**Your objective**
Up to and including the line with "A) : option", return every line from the start of the entries below exactly.

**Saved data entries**
(** ** [localStorage]

    A key holding JSON text either parses to a value of the type the
    program expects or makes [JSON.parse] throw.  [None] stands for a key
    that is missing or holds the empty string: [getItem] then returns a
    falsy value, which is all the code tests. *)

Inductive Json (A : Type) := Malformed | WellFormed (a : A).
Arguments Malformed {A}.
Arguments WellFormed {A} a.

(** [JSON.parse]: [None] is a thrown [SyntaxError]. *)
Definition JSON_parse {A} (j : Json A) : option A :=
  match j with Malformed => None | WellFormed a => Some a end.

(** [JSON.stringify] of a value, as the text stored under a key. *)
Definition JSON_stringify {A} (a : A) : Json A := WellFormed a.

(** Truthiness of a string read with [getItem]. *)
Definition truthy (o : option string) : bool :=
  match o with
  | Some s => negb (String.eqb s "")
  | None => false
  end.

Module Storage.
Record t := mk {
  elevate_user : option (Json UserProfile.t);
  elevate_ai : option (Json AIConfig.t);
  elevate_theme : option string;
  elevate_tasks : option (Json (list Task.t));
  elevate_history : option (Json (list DayLog.t));
  elevate_last_date : option string;
  elevate_auto_speech : option (Json bool) }.

Definition empty : t := mk None None None None None None None.

Definition setUser (v : Json UserProfile.t) (st : t) : t :=
  mk (Some v) (elevate_ai st) (elevate_theme st) (elevate_tasks st)
     (elevate_history st) (elevate_last_date st) (elevate_auto_speech st).
Definition setAi (v : Json AIConfig.t) (st : t) : t :=
  mk (elevate_user st) (Some v) (elevate_theme st) (elevate_tasks st)
     (elevate_history st) (elevate_last_date st) (elevate_auto_speech st).
Definition setThemeKey (v : string) (st : t) : t :=
  mk (elevate_user st) (elevate_ai st) (Some v) (elevate_tasks st)
     (elevate_history st) (elevate_last_date st) (elevate_auto_speech st).
Definition setTasksKey (v : Json (list Task.t)) (st : t) : t :=
  mk (elevate_user st) (elevate_ai st) (elevate_theme st) (Some v)
     (elevate_history st) (elevate_last_date st) (elevate_auto_speech st).
Definition setHistoryKey (v : Json (list DayLog.t)) (st : t) : t :=
  mk (elevate_user st) (elevate_ai st) (elevate_theme st) (elevate_tasks st)
     (Some v) (elevate_last_date st) (elevate_auto_speech st).
Definition setLastDate (v : string) (st : t) : t :=
  mk (elevate_user st) (elevate_ai st) (elevate_theme st) (elevate_tasks st)
     (elevate_history st) (Some v) (elevate_auto_speech st).
Definition setAutoSpeech (v : Json bool) (st : t) : t :=
  mk (elevate_user st) (elevate_ai st) (elevate_theme st) (elevate_tasks st)
     (elevate_history st) (elevate_last_date st) (Some v).
End Storage.

(** ** Small pieces of the JavaScript library *)

(** [Math.round (a / b)] for a positive [b]: the quotient rounded to the
    nearest integer, a tie going up. *)
Definition Math_round_div (a b : Z) : Z := (2 * a + b) / (2 * b).

(** [JSON.parse (JSON.stringify (v))] on values: a structural copy of a
    value is that value.  What the copy shares with the original is the
    subject of [Module Heap] below. *)
Definition deepCopy {A} (v : A) : A := v.

(** [tasks.map (t => ({...t, current: 0, sessions: [], updatedAt:
    Date.now ()}))], the first call of [Date.now] being call number [k]. *)
Definition resetTasks (now : nat -> Z) (k : nat) (ts : list Task.t)
  : list Task.t :=
  imap (fun i x => Task.reset (now (k + i)%nat) x) ts.

(** [currentTasks.some (t => t.current > 0)] *)
Definition hasProgress (ts : list Task.t) : bool :=
  existsb (fun x => 0 <? Task.current x) ts.

(** The day-end bonus of [performEndDay]. *)
Definition bonusXpOf (completionRate : Z) : Z :=
  if 80 <=? completionRate then 100
  else if 50 <=? completionRate then 50
  else 0.

(** ** The program *)

Section Program.

(** [runEvaluator] lives in [utils/tracker], which is not part of the
    sources at hand: the program is verified for every evaluator.  The
    spec describes it as a pure function of its arguments. *)
Variable runEvaluator :
  list Task.t -> list DayLog.t -> option UserProfile.t -> Metrics.t.

(** *** The start-up effect ([useEffect (..., [])], lines 67-161)

    The effect runs once, on the state [useState] initialised.  Its first
    part (lines 75-119) loads what is stored; an unguarded [JSON.parse]
    that throws aborts the effect ([None]).  It hands over to the rollover
    logic the locals [currentTasks] and [currentHistory], the pending
    state, and the number of calls made to [Date.now] so far. *)

Definition loadStored (now : nat -> Z) (st : Storage.t)
  : option (list Task.t * list DayLog.t * AppState.t * nat) :=
  let s0 := AppState.initial in
  let savedUser := Storage.elevate_user st in
  let savedAi := Storage.elevate_ai st in
  let savedTheme := Storage.elevate_theme st in
  let savedTasks := Storage.elevate_tasks st in
  let savedHistory := Storage.elevate_history st in
  let savedLastDate := Storage.elevate_last_date st in
  let savedAutoSpeech := Storage.elevate_auto_speech st in
  p ← match savedUser with
      | Some j => u ← JSON_parse j; Some (AppState.setUserProfile (Some u) s0)
      | None => Some s0
      end;
  p ← match savedAi with
      | Some j => a ← JSON_parse j; Some (AppState.setAiConfig a p)
      | None => Some p
      end;
  let p := if truthy savedTheme
           then AppState.setTheme (default "" savedTheme) p else p in
  p ← match savedAutoSpeech with
      | Some j => b ← JSON_parse j; Some (AppState.setIsAutoSpeechEnabled b p)
      | None => Some p
      end;
  (* Load tasks with migration; a failure is caught and logged. *)
  let '(currentTasks, p) :=
    match savedTasks with
    | Some (WellFormed parsed) =>
        let currentTasks := map Task.migrate parsed in
        (currentTasks, AppState.setTasks currentTasks p)
    | Some Malformed => ([], p)
    | None => ([], p)
    end in
  '(currentHistory, p) ←
    match savedHistory with
    | Some j => h ← JSON_parse j; Some (h, AppState.setHistory h p)
    | None => Some ([], p)
    end;
  let p := if truthy savedLastDate
           then AppState.setLastActiveDate (default "" savedLastDate) p
           else p in
  (* Initial message *)
  let greet :=
    bool_decide (is_Some savedUser)
    && (length (AppState.messages s0) =? 0)%nat in
  let p :=
    if greet
    then AppState.setMessages
           [ChatMessage.mk "init" "model"
              "Tracker active. Engine ready. How are we executing today?"
              (now 0%nat)] p
    else p in
  Some (currentTasks, currentHistory, p, if greet then 1%nat else 0%nat).

(** The automatic day rollover (lines 121-158). *)

Definition automaticRollover (todayStr : string) (now : nat -> Z)
    (k : nat) (currentTasks : list Task.t) (currentHistory : list DayLog.t)
    (p : AppState.t) (st : Storage.t) : AppState.t * Storage.t :=
  let savedLastDate := Storage.elevate_last_date st in
  if truthy savedLastDate
     && negb (String.eqb (default "" savedLastDate) todayStr)
  then
    let '(p, st) :=
      if hasProgress currentTasks then
        let metrics := runEvaluator currentTasks currentHistory None in
        let log :=
          DayLog.mk (default "" savedLastDate) (deepCopy currentTasks)
            (DayLog.mkStats (Metrics.completionRate metrics) 0) in
        let newHist := currentHistory ++ [log] in
        (AppState.setHistory newHist p,
         Storage.setHistoryKey (JSON_stringify newHist) st)
      else (p, st) in
    let reset := resetTasks now k currentTasks in
    let p := AppState.setTasks reset p in
    let st := Storage.setTasksKey (JSON_stringify reset) st in
    let p := AppState.setLastActiveDate todayStr p in
    let st := Storage.setLastDate todayStr st in
    let k := (k + length currentTasks)%nat in
    let p := AppState.pushMessage
               (ChatMessage.mk (toString (now k)) "system"
                  ("New day detected. Previous data from "
                   +:+ default "" savedLastDate
                   +:+ " has been archived.")
                  (now (S k))) p in
    (p, st)
  else if negb (truthy savedLastDate) then
    (AppState.setLastActiveDate todayStr p, Storage.setLastDate todayStr st)
  else (p, st).

Definition startupEffect (todayStr : string) (now : nat -> Z)
    (st : Storage.t) : option (AppState.t * Storage.t) :=
  '(currentTasks, currentHistory, p, k) ← loadStored now st;
  Some (automaticRollover todayStr now k currentTasks currentHistory p st).

(** *** The persistence effect (lines 176-185)

    It runs after every render in which one of [userProfile], [aiConfig],
    [theme], [tasks], [history], [isAutoSpeechEnabled] changed. *)

Definition persistEffect (todayStr : string) (s : AppState.t)
    (st : Storage.t) : Storage.t :=
  let st := match AppState.userProfile s with
            | Some u => Storage.setUser (JSON_stringify u) st
            | None => st
            end in
  let st := Storage.setAi (JSON_stringify (AppState.aiConfig s)) st in
  let st := Storage.setThemeKey (AppState.theme s) st in
  let st := Storage.setTasksKey (JSON_stringify (AppState.tasks s)) st in
  let st := Storage.setHistoryKey (JSON_stringify (AppState.history s)) st in
  let st := Storage.setAutoSpeech
              (JSON_stringify (AppState.isAutoSpeechEnabled s)) st in
  Storage.setLastDate todayStr st.

(** *** [updateTask]

    [s] is the state the handler closed over, [p] the pending state its
    setters write to. *)

Definition updateTask (s p : AppState.t) (updatedTask : Task.t)
  : AppState.t :=
  let oldTask :=
    find (fun x => String.eqb (Task.id x) (Task.id updatedTask))
         (AppState.tasks s) in
  let completedNow :=
    match oldTask with
    | Some o =>
        (Task.current o <? Task.target o)
        && (Task.target updatedTask <=? Task.current updatedTask)
    | None => false
    end in
  let p :=
    AppState.setTasks
      (map (fun x => if String.eqb (Task.id x) (Task.id updatedTask)
                     then updatedTask else x)
           (AppState.tasks s)) p in
  match AppState.userProfile s with
  | Some u =>
      if completedNow
      then AppState.setUserProfile
             (Some (UserProfile.withXp (UserProfile.xpOrZero u + 50) u)) p
      else p
  | None => p
  end.

(** *** [performEndDay] (lines 293-338)

    [quote] is what [getRandomQuote ()] returns if it is called. *)

Definition performEndDay (todayStr : string) (now : nat -> Z)
    (quote : string) (s : AppState.t) (st : Storage.t)
  : AppState.t * Storage.t :=
  let tasks := AppState.tasks s in
  let history := AppState.history s in
  let userProfile := AppState.userProfile s in
  let metrics := runEvaluator tasks history userProfile in
  let bonusXp := bonusXpOf (Metrics.completionRate metrics) in
  let log :=
    DayLog.mk todayStr (deepCopy tasks)
      (DayLog.mkStats (Metrics.completionRate metrics) 0) in
  let newHistory := history ++ [log] in
  let st := Storage.setHistoryKey (JSON_stringify newHistory) st in
  let p := AppState.setHistory newHistory s in
  let reset := resetTasks now 0 tasks in
  let st := Storage.setTasksKey (JSON_stringify reset) st in
  let p := AppState.setTasks reset p in
  let p :=
    match userProfile with
    | Some u =>
        AppState.setUserProfile
          (Some (UserProfile.withXp (UserProfile.xpOrZero u + bonusXp) u)) p
    | None => p
    end in
  let k := length tasks in
  let p := AppState.pushMessage
             (ChatMessage.mk (toString (now k)) "model"
                ("Day archived. You gained " +:+ toString bonusXp
                 +:+ " XP. Summary: " +:+ Metrics.summary metrics)
                (now (S k))) p in
  (* Check for streak surprise *)
  let p :=
    if 0 <? Metrics.streak metrics
    then AppState.setRewardState
           (RewardState.mk true (Metrics.streak metrics) quote) p
    else p in
  (p, st).

(** *** [handleFocusSessionEnd] (lines 340-359) *)

Definition handleFocusSessionEnd (now : nat -> Z) (durationMs : Z)
    (s : AppState.t) : AppState.t :=
  match AppState.activeTaskForFocus s with
  | Some active =>
      let durationMin := Math_round_div durationMs 60000 in
      let newCurrent :=
        match Task.type active with
        | duration => Task.current active + durationMin
        | count => Task.current active
        end in
      let currentSessions := Task.sessionsOrEmpty active in
      let updated :=
        Task.withProgress newCurrent
          (currentSessions
           ++ [Session.mk (now 0%nat - durationMs) (now 1%nat) durationMs])
          active in
      let p := updateTask s s updated in
      let p :=
        match AppState.userProfile s with
        | Some u =>
            if 0 <? durationMin
            then AppState.setUserProfile
                   (Some (UserProfile.withXp
                            (UserProfile.xpOrZero u + durationMin * 2) u)) p
            else p
        | None => p
        end in
      AppState.setActiveTaskForFocus None p
  | None => s
  end.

**Task response**
(** ** [localStorage]

    A key holding JSON text either parses to a value of the type the
    program expects or makes [JSON.parse] throw.  [None] stands for a key
    that is missing or holds the empty string: [getItem] then returns a
    falsy value, which is all the code tests. *)

Inductive Json (A : Type) := Malformed | WellFormed (a : A).
Arguments Malformed {A}.
Arguments WellFormed {A} a.

(** [JSON.parse]: [None] is a thrown [SyntaxError]. *)
Definition JSON_parse {A} (j : Json A) : option A :=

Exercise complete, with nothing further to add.